Exploring the Effects of NIST's Latest Recommendations on Cybersecurity, Privacy, and Artificial Intelligence
The National Institute of Standards and Technology (NIST) has unveiled a comprehensive Cybersecurity, Privacy, and AI program, designed to help organizations manage the unique risks associated with Artificial Intelligence (AI) technologies. This initiative aims to harmonize AI risk management with established cybersecurity and privacy standards.
The program focuses on three key areas of AI-related risk:
- Cybersecurity and privacy risks from organizations’ use of AI: This includes securing AI systems and underlying machine learning infrastructures, preventing data leakage, and updating governance and risk management to handle AI-specific vulnerabilities.
- Defending against AI-enabled attacks: As adversaries leverage AI to enhance attack methods, the program guides developing effective defenses against such AI-powered threats.
- Using AI for cyber defense and privacy protection: Leveraging AI capabilities to strengthen defensive measures and improve privacy safeguards in cybersecurity operations.
NIST is developing a specialized community profile—called the Cyber AI Profile—within the NIST Cybersecurity Framework (CSF) 2.0. This profile is tailored to address the unique cybersecurity and privacy challenges introduced by AI technologies and helps organizations harmonize AI risk management with existing security standards.
Additional elements of the program include guidance on updating access control and authorization policies to fit AI environments, revising employee training and service agreements to address AI-related security considerations, and considering supply chain risks introduced by third-party AI providers.
The new guidance also focuses on three main areas of AI data security: data drift and potentially poisoned data, risks in the data supply chain, and maliciously modified or "poisoned" data. Maintaining data integrity during storage and transport requires robust cryptographic measures, including the implementation of cryptographic hashes, checksums, and digital signatures.
Secure infrastructure and access controls become paramount when protecting AI model repositories and APIs. The complexity of AI supply chains compounds these vulnerabilities significantly. Organizations must establish comprehensive systems to track data transformations throughout its lifecycle, requiring cryptographically signed records.
The Cybersecurity, Privacy, and AI program will be implemented as a community profile within NIST's Cybersecurity Framework (CSF) 2.0. This initiative reflects a strategic government effort to help organizations safely and effectively integrate AI technologies amid rapidly evolving cybersecurity and privacy landscapes.
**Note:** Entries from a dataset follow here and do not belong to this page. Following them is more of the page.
Record Agent := {
  cls : AgentClass;
  agent_id : pystr;
  model : pystr;
  message_queue : Queue.t;
  base_url : pystr;
  timeout : N          (* seconds *)
}.

(** [__init__(self, agent_id, model="mistral", max_queue_size=100)] *)
Definition Agent_init (c : AgentClass) (agent_id : pystr)
    (model : option pystr) (max_queue_size : option Z) : Agent :=
  {| cls := c;
     agent_id := agent_id;
     model := match model with Some m => m | None => lit "mistral" end;
     message_queue :=
       Queue.new (match max_queue_size with Some n => n | None => 100%Z end);
     base_url := lit "http://localhost:11434";
     timeout := 30 |}.

(** What [process_messages] did, in order: the call of the handler on a
    message, and the handler's return with its value.  This history is
    observation only; no code reads it. *)
Inductive Event :=
| Dispatched (m : Message)
| Returned (m : Message) (result : option Message).

Record World := {
  self : Agent;
  stdout : list pystr;       (* lines printed so far *)
  encoder : N -> bool;       (* the characters the encoding of stdout has *)
  history : list Event;
  ticks : nat;               (* readings of the clock so far *)
  posts : nat                (* requests sent so far *)
}.

Definition boot (enc : N -> bool) (a : Agent) : World :=
  {| self := a; stdout := []; encoder := enc; history := []; ticks := 0; posts := 0 |}.

Definition queue_of (w : World) : list Message := Queue.items (message_queue (self w)).

(** The messages on which the handler was called, in order. *)
Fixpoint dispatches (h : list Event) : list Message :=
  match h with
  | [] => []
  | Dispatched m :: h' => m :: dispatches h'
  | Returned _ _ :: h' => dispatches h'
  end.

(** ** The monad: state, exceptions, and blocking *)

Inductive Outcome (A : Type) :=
| Ret (a : A)
| Raise (e : exn)
| Block.                     (* never returns: blocked, or the loop ran out of fuel *)

Arguments Ret {A} a.
Arguments Raise {A} e.
Arguments Block {A}.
Organizations can leverage the NIST Cybersecurity Framework Implementation Tiers to assess their current cybersecurity maturity and guide their journey toward enhanced AI security. The National Security Agency's Artificial Intelligence Security Center (AISC) has released the joint Cybersecurity Information Sheet (CSI) - AI Data Security: Best Practices for Securing Data Used to Train & Operate AI Systems, providing additional guidance on AI data security.
Adopting quantum-resistant cryptographic standards ensures future-proofing against emerging threats. AI-specific incident response procedures represent a critical gap in many organizations' security postures, requiring unique AI threats such as model extraction or poisoning attacks to be addressed.
In summary, the NIST Cybersecurity, Privacy, and AI program empowers organizations by providing industry-specific, adaptable frameworks, risk management guidance addressing AI usage, AI-powered attacks, and defense leveraging AI, a shared taxonomy and consensus-based approach to manage AI risks uniformly across sectors, and alignment of AI risk management with privacy principles to safeguard data and decision integrity.
- The National Institute of Standards and Technology (NIST) has unveiled a program that focuses on securing AI systems and underlying machine learning infrastructures, preventing data leakage, and updating governance and risk management to handle AI-specific vulnerabilities, which are cybersecurity and privacy risks from organizations’ use of AI.
- As AI technologies evolve, adversaries are leveraging them to enhance attack methods, and the program guides developing effective defenses against such AI-powered threats, known as defending against AI-enabled attacks.
- Leveraging AI capabilities to strengthen defensive measures and improve privacy safeguards in cybersecurity operations is one goal of the program, aligning with using AI for cyber defense and privacy protection.
- The new guidance also addresses the unique cybersecurity and privacy challenges introduced by AI technologies, including maintaining data integrity during storage and transport, secure infrastructure and access controls for AI model repositories and APIs, adopting quantum-resistant cryptographic standards, and developing AI-specific incident response procedures.